El nombre de este país, emplazado en un extremo de la península Arábiga, entre el desierto y el mar, recuerda los misterios de Oriente. Es la tierra del incienso y de Simbad ‘el Marino’.
Mascat, la capital omaní, que se asoma al Índico, conserva del siglo XVI varios fuertes que, junto con el palacio del sultán, son dignos de visitar.
Durante décadas, Omán fue un país prohibido, oculto por un velo de misterio que lo volvía inalcanzable. No eran, como en otro tiempo, las vastas extensiones de arena del desierto Arábigo ni las tribus feroces de beduinos que merodeaban por la zona lo que lo aislaba del exterior. Omán se separó del mundo por deseo del sultán, que cerró a cal y canto las fronteras, contrató con los ingleses un pequeño comercio exterior y convirtió al país en una especie de Tíbet arábico al que no llegaba nada de fuera.

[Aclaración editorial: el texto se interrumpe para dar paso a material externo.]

(** * Taxonomy core of unikmer: store, loaders and LCA (taxonomy.go)

    A shallow embedding of [taxonomy.go].  Go's [uint32]/[uint64]/[int] are
    modelled as [Z] with the wrap-around of each conversion written out, Go
    maps as stdpp's [gmap]/[gset], the two unbounded [for] loops of [LCA] as
    fuel-indexed fixpoints ([None] = loop still running when the fuel ran
    out), and the mutation of the receiver as explicit state passing. *)

From Stdlib Require Import ZArith Lia Ascii String.
From stdpp Require Import gmap strings list fin_maps sorting.

Local Open Scope Z_scope.

(** ** Machine integers *)

Definition uint32_max : Z := 4294967295.
Definition is_uint32 (x : Z) : Prop := 0 <= x <= uint32_max.

(** Go's conversion [uint32(x)] of an [int]: truncation to the low 32 bits. *)
Definition to_uint32 (x : Z) : Z := x mod 2 ^ 32.
(** Go's conversion [uint8(x)] of an [int]. *)
Definition to_uint8 (x : Z) : Z := x mod 2 ^ 8.

(** ** Errors and results *)

Inductive error : Type :=
| ErrIllegalColumnIndex
| ErrRankNotLoaded
| ErrTooManyRanks
| ErrNum (tok : string)          (* strconv.Atoi: *NumError citing the token *)
| ErrOpen                        (* the file could not be opened *)
| ErrWrapped (e : error).        (* fmt.Errorf("unikmer: %s", err) *)

(** Outcome of a call that may return an error or panic. *)
Inductive result (A : Type) : Type :=
| Ok (a : A)
| Err (e : error)
| Panic (e : option error).      (* [None]: runtime panic (index out of range) *)
Arguments Ok {A} a.
Arguments Err {A} e.
Arguments Panic {A} e.

(** ** The store *)

Record Taxonomy : Type := mkTaxonomy {
  rootNode : Z;
  Nodes : gmap Z Z;
  DelNodes : gset Z;
  MergeNodes : gmap Z Z;
  taxid2rankid : gmap Z Z;
  ranks : list string;
  Ranks : gset string;
  hasRanks : bool;
  hasDelNodes : bool;
  hasMergeNodes : bool;
  cacheLCA : bool;
  lcaCache : gmap Z Z;
  maxTaxid : Z
}.

Definition set_MergeNodes (t : Taxonomy) (m : gmap Z Z) : Taxonomy :=
  mkTaxonomy (rootNode t) (Nodes t) (DelNodes t) m (taxid2rankid t) (ranks t)
    (Ranks t) (hasRanks t) (hasDelNodes t) true (cacheLCA t) (lcaCache t)
    (maxTaxid t).

Definition set_DelNodes (t : Taxonomy) (m : gset Z) : Taxonomy :=
  mkTaxonomy (rootNode t) (Nodes t) m (MergeNodes t) (taxid2rankid t) (ranks t)
    (Ranks t) (hasRanks t) true (hasMergeNodes t) (cacheLCA t) (lcaCache t)
    (maxTaxid t).

Definition set_cacheLCA (t : Taxonomy) (b : bool) : Taxonomy :=
  mkTaxonomy (rootNode t) (Nodes t) (DelNodes t) (MergeNodes t)
    (taxid2rankid t) (ranks t) (Ranks t) (hasRanks t) (hasDelNodes t)
    (hasMergeNodes t) b (lcaCache t) (maxTaxid t).

Definition set_lcaCache (t : Taxonomy) (c : gmap Z Z) : Taxonomy :=
  mkTaxonomy (rootNode t) (Nodes t) (DelNodes t) (MergeNodes t)
    (taxid2rankid t) (ranks t) (Ranks t) (hasRanks t) (hasDelNodes t)
    (hasMergeNodes t) (cacheLCA t) c (maxTaxid t).

(** [MaxTaxid] *)
Definition MaxTaxid (t : Taxonomy) : Z := maxTaxid t.

(** [CacheLCA] *)
Definition CacheLCA (t : Taxonomy) : Taxonomy := set_cacheLCA t true.

(** ** LCA *)

(** [pack2uint32]: the smaller id in the high 32 bits. *)
Definition pack2uint32 (a b : Z) : Z :=
  if a <? b then Z.lor (Z.shiftl a 32) b
  else Z.lor (Z.shiftl b 32) a.

(** The head of both loops of [LCA]: look [child] up in [Nodes]; when it is
    missing and a merge map is loaded, substitute the merge target once and
    look that up.  [Some (child', parent)] is the state after the block,
    [None] is the [!flag] exit. *)
Definition resolve (t : Taxonomy) (child : Z) : option (Z * Z) :=
  match Nodes t !! child with
  | Some parent => Some (child, parent)
  | None =>
      if hasMergeNodes t then
        match MergeNodes t !! child with
        | Some newTaxid =>
            match Nodes t !! newTaxid with
            | Some parent => Some (newTaxid, parent)
            | None => None
            end
        | None => None
        end
      else None
  end.

(** How a loop of [LCA] is left: by a [return] inside it (always preceded by
    a store into the cache when caching is on) or by [break]. *)
Inductive loop_exit (B : Type) : Type :=
| Return (v : Z)
| Break (s : B).
Arguments Return {B} v.
Arguments Break {B} s.

(** First loop: walk from [a] to the root, recording every parent. *)
Fixpoint walkA (fuel : nat) (t : Taxonomy) (b : Z) (child : Z)
    (lineA : list Z) (mA : gset Z) : option (loop_exit (list Z * gset Z)) :=
  match fuel with
  | O => None
  | S fuel' =>
      match resolve t child with
      | None => Some (Return 0)
      | Some (child, parent) =>
          if parent =? child then
            Some (Break (lineA ++ [parent], {[parent]} ∪ mA))
          else if parent =? b then Some (Return b)
          else walkA fuel' t b parent (lineA ++ [parent]) ({[parent]} ∪ mA)
      end
  end.

(** Second loop: walk from [b] upwards until [a] or a recorded parent. *)
Fixpoint walkB (fuel : nat) (t : Taxonomy) (a : Z) (mA : gset Z)
    (child : Z) : option (loop_exit unit) :=
  match fuel with
  | O => None
  | S fuel' =>
      match resolve t child with
      | None => Some (Return 0)
      | Some (child, parent) =>
          if parent =? child then Some (Break tt)
          else if parent =? a then Some (Return a)
          else if bool_decide (parent ∈ mA) then Some (Return parent)
          else walkB fuel' t a mA parent
      end
  end.

(** Both loops; [Return v] for the cached exits, [Break] for the final
    [return t.rootNode]. *)
Definition walk (fuel : nat) (t : Taxonomy) (a b : Z)
    : option (loop_exit unit) :=
  match walkA fuel t b a [] ∅ with
  | None => None
  | Some (Return v) => Some (Return v)
  | Some (Break (_, mA)) => walkB fuel t a mA b
  end.

(** [t.lcaCache.Store(query, v)] under [if t.cacheLCA]. *)
Definition store (t : Taxonomy) (query v : Z) : Taxonomy :=
  if cacheLCA t then set_lcaCache t (<[query := v]> (lcaCache t)) else t.

(** [LCA]: the result and the store after the call. *)
Definition LCA (fuel : nat) (t : Taxonomy) (a b : Z)
    : option (Z * Taxonomy) :=
  if (a =? 0) || (b =? 0) then Some (0, t)
  else if a =? b then Some (a, t)
  else
    let query := if cacheLCA t then pack2uint32 a b else 0 in
    match (if cacheLCA t then lcaCache t !! query else None) with
    | Some tmp => Some (tmp, t)
    | None =>
        match walk fuel t a b with
        | None => None
        | Some (Return v) => Some (v, store t query v)
        | Some (Break _) => Some (rootNode t, t)
        end
    end.

(** The value of a call. *)
Definition lca (fuel : nat) (t : Taxonomy) (a b : Z) : option Z :=
  fst <$> LCA fuel t a b.

(** A store with the given parent and merge maps and nothing else. *)
Definition store_of (root : Z) (nodes : gmap Z Z) (merged : option (gmap Z Z))
    : Taxonomy :=
  mkTaxonomy root nodes ∅ (default ∅ merged) ∅ [] ∅ false false
    (bool_decide (is_Some merged)) false ∅ 0.

(** The tree of the end-to-end scenarios:
    1→1, 2→1, 3→2, 4→2, 5→3, 6→3, 7→4. *)
Definition demo_nodes : gmap Z Z :=
  list_to_map [(1, 1); (2, 1); (3, 2); (4, 2); (5, 3); (6, 3); (7, 4)].

(** ** Go's string helpers used by the line parsers

    A Go string is a byte sequence; so is a Rocq [string].  These follow
    [strings.TrimSpace], [strings.Split] and [strconv.Atoi] on ASCII input
    and a 64-bit [int]. *)

Definition tab : ascii := "009"%char.

Definition is_space (c : ascii) : bool :=
  let n := nat_of_ascii c in
  ((9 <=? n)%nat && (n <=? 13)%nat) || (n =? 32)%nat.

Fixpoint trim_left (s : string) : string :=
  match s with
  | EmptyString => EmptyString
  | String c s' => if is_space c then trim_left s' else s
  end.

Fixpoint trim_right (s : string) : string :=
  match s with
  | EmptyString => EmptyString
  | String c s' =>
      match trim_right s' with
      | EmptyString => if is_space c then EmptyString else String c EmptyString
      | r => String c r
      end
  end.

Definition TrimSpace (s : string) : string := trim_right (trim_left s).

(** [strings.Split(s, "\t")]: never empty; [Split "" = [""]]. *)
Fixpoint Split (s : string) : list string :=
  match s with
  | EmptyString => [EmptyString]
  | String c s' =>
      if Ascii.eqb c tab then EmptyString :: Split s'
      else match Split s' with
           | f :: fs => String c f :: fs
           | [] => [String c EmptyString]
           end
  end.

Fixpoint digits (s : string) (acc : Z) : option Z :=
  match s with
  | EmptyString => Some acc
  | String c s' =>
      let d := Z.of_nat (nat_of_ascii c) - 48 in
      if (0 <=? d) && (d <=? 9) then digits s' (acc * 10 + d) else None
  end.

(** [strconv.Atoi]: an optional sign, at least one decimal digit, and a
    value that fits an [int]. *)
Definition Atoi (s : string) : error + Z :=
  let '(neg, body) :=
    match s with
    | String "-"%char s' => (true, s')
    | String "+"%char s' => (false, s')
    | _ => (false, s)
    end in
  match body with
  | EmptyString => inl (ErrNum s)
  | _ =>
      match digits body 0 with
      | None => inl (ErrNum s)
      | Some n =>
          let v := if neg : bool then - n else n in
          if (- 2 ^ 63 <=? v) && (v <=? 2 ^ 63 - 1) then inr v
          else inl (ErrNum s)
      end
  end.

(** [items[i]]: [None] stands for the index-out-of-range panic. *)
Definition index {A} (items : list A) (i : Z) : option A :=
  if i <? 0 then None else items !! Z.to_nat i.

(** [minInt] *)
Definition minInt (a : Z) (vals : list Z) : Z :=
  fold_left (fun min v => if v <? min then v else min) vals a.

(** ** The streaming reader

    What a line callback does: [(nil, false, nil)], [(v, true, nil)],
    [(nil, false, e)], or a panic. *)
Inductive parsed (A : Type) : Type :=
| Skipped
| Parsed (a : A)
| ParseError (e : error)
| ParsePanic.
Arguments Skipped {A}.
Arguments Parsed {A} a.
Arguments ParseError {A} e.
Arguments ParsePanic {A}.

(** An element of [reader.Ch]. *)
Record Chunk (A : Type) : Type := mkChunk {
  Data : list A;
  ChunkErr : option error
}.
Arguments mkChunk {A} _ _.
Arguments Data {A} _.
Arguments ChunkErr {A} _.

(** A file on disk: [None] when it cannot be opened, else its lines. *)
Definition File : Type := option (list string).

Este aislamiento no hacía más que reforzar el embrujo de una tierra mítica que los geógrafos de la Antigüedad llamaban Arabia Felix, ese lugar misterioso donde crecían los árboles del incienso y la mirra, las sustancias más deseadas para los ritos de la Roma imperial, del Egipto tebaico, del gran Templo de Jerusalén. Aquí, en el sur de la península Arábiga empezaba una ruta comercial fascinante que atravesaba desiertos y montañas para acabar en las orillas del Levante mediterráneo con sus riquísimos cargamentos.
El mejor incienso siempre vino de este reino prohibido, igual que los héroes de Las Mil y Una Noches. Simbad el Marino construyó sus barcos en los puertos de Omán antes de emprender sus travesías que acabaron llevándolo hasta China, y esa tradición todavía queda viva en algunos lugares de la costa. La leyenda de Omán estaba servida...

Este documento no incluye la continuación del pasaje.